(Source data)
(* ===== verification/CoordInv.v ===== *)
(** * The pipeline coordinator: invariants

    What every piece of the coordinator's code keeps: the tables are consistent, a future that
    is not done belongs to a tracked request, and the queue of a stream whose request is gone
    holds what ends the stream. *)
From S2P Require Import Prelude Odict Coord CoordOps CoordSteps.

Section Inv.
Context {V Chunk Request : Type}.
Context (resolver : option (Request → result (option (list string)))).
Abbreviation C := (Coord V Chunk Request).
Implicit Types (s : C) (rid : string).

(** The stages whose success the queue reports, and whether it reports a failure. *)
Definition completions (q : list (QMsg V Chunk)) : list (CompleteMessage V) :=
  omap (fun m => match m with QComplete c => Some c | QStream _ _ => None end) q.

Definition succeeded (q : list (QMsg V Chunk)) : gset string :=
  list_to_set (map cm_from_stage (List.filter cm_success (completions q))).

Definition reports_failure (q : list (QMsg V Chunk)) : Prop :=
  ∃ c, c ∈ completions q ∧ cm_success c = false.

(** A consumer that was delivered [d] reaches its end within [q]. *)
Definition conclusive (T d : gset string) (q : list (QMsg V Chunk)) : Prop :=
  reports_failure q ∨ (T ⊆ d ∪ succeeded q ∧ d ∪ succeeded q ≠ ∅).

(** No resolver narrows the terminal stages of a request. *)
Definition static : Prop := resolver = None.

(** [D] is what the consumer of each stream was already delivered. *)
Record cinv (D : string → gset string) (s : C) : Prop := {
  ci_wf : od_wf (k_requests s);
  ci_infos : ∀ rid oid, request_of s rid = Some oid → is_Some (k_infos s !! oid);
  ci_futures : ∀ rid fid, k_completion_futures s !! rid = Some fid →
    ∃ f, k_futures s !! fid = Some f ∧ (done f = false → tracked s rid = true);
  ci_inj : ∀ rid rid' fid, k_completion_futures s !! rid = Some fid →
    k_completion_futures s !! rid' = Some fid → rid' = rid;
  ci_queues : ∀ rid qid, k_stream_queues s !! rid = Some qid → is_Some (k_queues s !! qid);
  ci_qinj : ∀ rid rid' qid, k_stream_queues s !! rid = Some qid →
    k_stream_queues s !! rid' = Some qid → rid' = rid;
  ci_partials : ∀ rid, is_Some (k_partial_results s !! rid) →
    tracked s rid = true ∧ 1 < size (expected_terminal_stages s rid);
  ci_fresh_infos : ∀ oid, is_Some (k_infos s !! oid) → oid < k_next s;
  ci_fresh_futures : ∀ fid, is_Some (k_futures s !! fid) → fid < k_next s;
  ci_fresh_queues : ∀ qid, is_Some (k_queues s !! qid) → qid < k_next s;
  ci_terminal : static → ∀ rid info, info_of s rid = Some info →
    i_terminal_stages info = Some (k_terminal_stages s);
  ci_keys : static → ∀ rid p, k_partial_results s !! rid = Some p →
    list_to_set (od_keys p) ⊆ k_terminal_stages s;
  ci_streams : static → ∀ rid qid q, k_stream_queues s !! rid = Some qid → k_queues s !! qid = Some q →
    (∀ p, k_partial_results s !! rid = Some p → list_to_set (od_keys p) ⊆ D rid ∪ succeeded q) ∧
    (tracked s rid = false → conclusive (k_terminal_stages s) (D rid) q)
}.

(** ** Small facts *)

Lemma tracked_request s rid : tracked s rid = true ↔ is_Some (request_of s rid).
Proof.
  unfold tracked, request_of, od_mem. destruct (od_get rid (k_requests s)); [by split; [eexists|]|].
  split; [done|by intros [? ?]].
Qed.

Lemma untracked_request s rid : tracked s rid = false ↔ request_of s rid = None.
Proof. unfold tracked, request_of, od_mem. by destruct (od_get rid (k_requests s)). Qed.

Lemma completions_app q q' : completions (q ++ q') = completions q ++ completions q'.
Proof. apply omap_app. Qed.

Lemma succeeded_app q q' : succeeded (q ++ q') = succeeded q ∪ succeeded q'.
Proof.
  unfold succeeded. rewrite completions_app, List.filter_app, map_app, list_to_set_app_L. done.
Qed.

Lemma reports_app q q' : reports_failure (q ++ q') ↔ reports_failure q ∨ reports_failure q'.
Proof.
  unfold reports_failure. rewrite completions_app. setoid_rewrite elem_of_app. naive_solver.
Qed.

Lemma succeeded_one c : succeeded [QComplete c] = if cm_success c then {[cm_from_stage c]} else ∅.
Proof. unfold succeeded. simpl. destruct (cm_success c); simpl; set_solver. Qed.

Lemma conclusive_app T d q q' : conclusive T d q → conclusive T d (q ++ q').
Proof.
  unfold conclusive. rewrite reports_app, succeeded_app.
  intros [?|[? ?]]; [tauto|]. right. set_solver.
Qed.

Lemma expected_static D s rid :
  cinv D s → static → expected_terminal_stages s rid = k_terminal_stages s.
Proof.
  intros Hi Hs. unfold expected_terminal_stages.
  destruct (info_of s rid) as [info|] eqn:E; [|done]. simpl. by rewrite (ci_terminal _ _ Hi Hs rid info).
Qed.

(** ** What a piece of code leaves alone *)

(** The futures and queues that are registered, and the terminal stages. *)
Record same_tables (s s' : C) : Prop := {
  st_futures : k_completion_futures s' = k_completion_futures s;
  st_queues : k_stream_queues s' = k_stream_queues s;
  st_terminal : k_terminal_stages s' = k_terminal_stages s;
  st_next : k_next s ≤ k_next s'
}.

#[global] Instance same_tables_preorder : PreOrder same_tables.
Proof.
  split; [by constructor|]. intros s1 s2 s3 [] []. constructor; try congruence. lia.
Qed.

Definition framed {A} (f : M C A) : Prop := ∀ s, same_tables s (f s).2.

Lemma framed_bind {A B} (f : M C A) (g : A → M C B) : framed f → (∀ a, framed (g a)) → framed (f ≫= g).
Proof.
  intros Hf Hg s. unfold mbind, M_bind. specialize (Hf s). destruct (f s) as [[a|e] s1]; [|done].
  etrans; [exact Hf|apply Hg].
Qed.

Lemma framed_get {B} (g : C → M C B) : (∀ s, framed (g s)) → framed (get ≫= g).
Proof. intros Hg s. apply Hg. Qed.

Lemma framed_modify g : (∀ s, same_tables s (g s)) → framed (modify g).
Proof. done. Qed.

Lemma framed_ret {A} (a : A) : framed (mret a).
Proof. by intros s. Qed.

Lemma framed_lift {A} (r : result A) : framed (lift r).
Proof. by intros s. Qed.

Lemma framed_throw {A} e : framed (throw (A := A) e).
Proof. by intros s. Qed.

Lemma framed_foreach {A} (f : A → M C unit) l : (∀ x, framed (f x)) → framed (mforeach f l).
Proof.
  intros Hf. induction l as [|x l IH]; [apply framed_ret|]. apply framed_bind; [apply Hf|]. done.
Qed.
End Inv.

Create HintDb coord.

(** Walk through a piece of code whose assignments are seen to keep the tables. *)
Ltac frame_step :=
  lazymatch goal with
  | |- framed (get ≫= _) => apply framed_get; intros ?
  | |- framed (_ ≫= _) => apply framed_bind; [|intros ?]
  | |- framed (if ?b then _ else _) => destruct b
  | |- framed (match ?x with _ => _ end) => destruct x
  | |- framed (mforeach _ _) => apply framed_foreach; intros ?
  | |- framed (mret _) => apply framed_ret
  | |- framed (lift _) => apply framed_lift
  | |- framed (guard_raise _ _) => apply framed_lift
  | |- framed (throw _) => apply framed_throw
  | |- framed (modify _) => apply framed_modify; intros ?; by constructor
  | |- framed _ => solve [eauto with coord]
  end.

Section Frames.
Context {V Chunk Request : Type}.
Context (resolver : option (Request → result (option (list string)))).
Abbreviation C := (Coord V Chunk Request).

Lemma on_info_framed oid f : framed (on_info oid f : M C _).
Proof. by apply framed_modify. Qed.

Lemma settle_framed rid v : framed (settle rid v : M C _).
Proof.
  apply framed_modify. intros s. destruct (k_completion_futures s !! rid) as [fid|]; [|done].
  destruct (k_futures s !! fid) as [[]|]; by constructor.
Qed.

Lemma put_queue_framed rid msg :
  framed (put_queue rid msg : M C _).
Proof.
  apply framed_modify. intros s. destruct (k_stream_queues s !! rid) as [qid|]; by constructor.
Qed.

Lemma on_replica_framed name i f :
  framed (on_replica name i f : M C _).
Proof. by apply framed_modify. Qed.

Hint Resolve on_info_framed settle_framed put_queue_framed on_replica_framed : coord.

Lemma new_id_framed : framed (new_id : M C _).
Proof. intros s. constructor; try done. cbn. fields. lia. Qed.

Lemma release_replica_framed oid :
  framed (release_replica oid : M C _).
Proof. unfold release_replica. repeat frame_step. Qed.

Hint Resolve new_id_framed release_replica_framed : coord.

Lemma reject_framed rid exc :
  framed (reject_completion_future rid exc : M C _).
Proof. apply settle_framed. Qed.

Hint Resolve reject_framed : coord.

Lemma fail_pending_framed message :
  framed (fail_pending_requests message : M C _).
Proof. unfold fail_pending_requests, fail_one. repeat frame_step. Qed.

Lemma select_replica_framed name :
  framed (select_replica name : M C _).
Proof. unfold select_replica. repeat frame_step. Qed.

Lemma resolve_terminal_framed request :
  framed (resolve_terminal_stages resolver request : M C _).
Proof. unfold resolve_terminal_stages. repeat frame_step. Qed.

Hint Resolve select_replica_framed resolve_terminal_framed : coord.

Lemma admit_framed rid dp_rank : framed (admit_request rid dp_rank : M C _).
Proof. unfold admit_request. repeat frame_step. Qed.

Lemma submit_sent_framed endpoint rid request :
  framed (submit_sent endpoint rid request : M C _).
Proof. unfold submit_sent. repeat frame_step. Qed.

Lemma submit_failed_framed rid e :
  framed (submit_failed rid e : M C _).
Proof. unfold submit_failed. repeat frame_step. Qed.

Lemma abort_framed rid : framed (abort rid : M C _).
Proof. unfold abort. repeat frame_step. Qed.

Lemma forget_request_framed rid : framed (forget_request rid : M C _).
Proof. by apply framed_modify. Qed.

Lemma forget_partials_framed rid : framed (forget_partials rid : M C _).
Proof. by apply framed_modify. Qed.

Hint Resolve forget_request_framed forget_partials_framed : coord.

Lemma run_abort_framed rid : framed (run_abort rid : M C _).
Proof. unfold run_abort. repeat frame_step. Qed.

Lemma on_abort_task_done_framed rid tid :
  framed (on_abort_task_done rid tid : M C _).
Proof.
  apply framed_modify. intros s. by case_bool_decide; constructor.
Qed.

Lemma handle_completion_framed msg :
  framed (handle_completion msg : M C _).
Proof.
  unfold handle_completion, complete_one, complete_part, complete_request. repeat frame_step.
Qed.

• **AIM OF THE TASK**
Reproduce only the lines above spanning from the line containing "Record cinv (D" through the line containing "ci_futures : ∀", word for word.

• **ANSWER FOR THIS EXERCISE**
Record cinv (D : string → gset string) (s : C) : Prop := {
  ci_wf : od_wf (k_requests s);
  ci_infos : ∀ rid oid, request_of s rid = Some oid → is_Some (k_infos s !! oid);
  ci_futures : ∀ rid fid, k_completion_futures s !! rid = Some fid →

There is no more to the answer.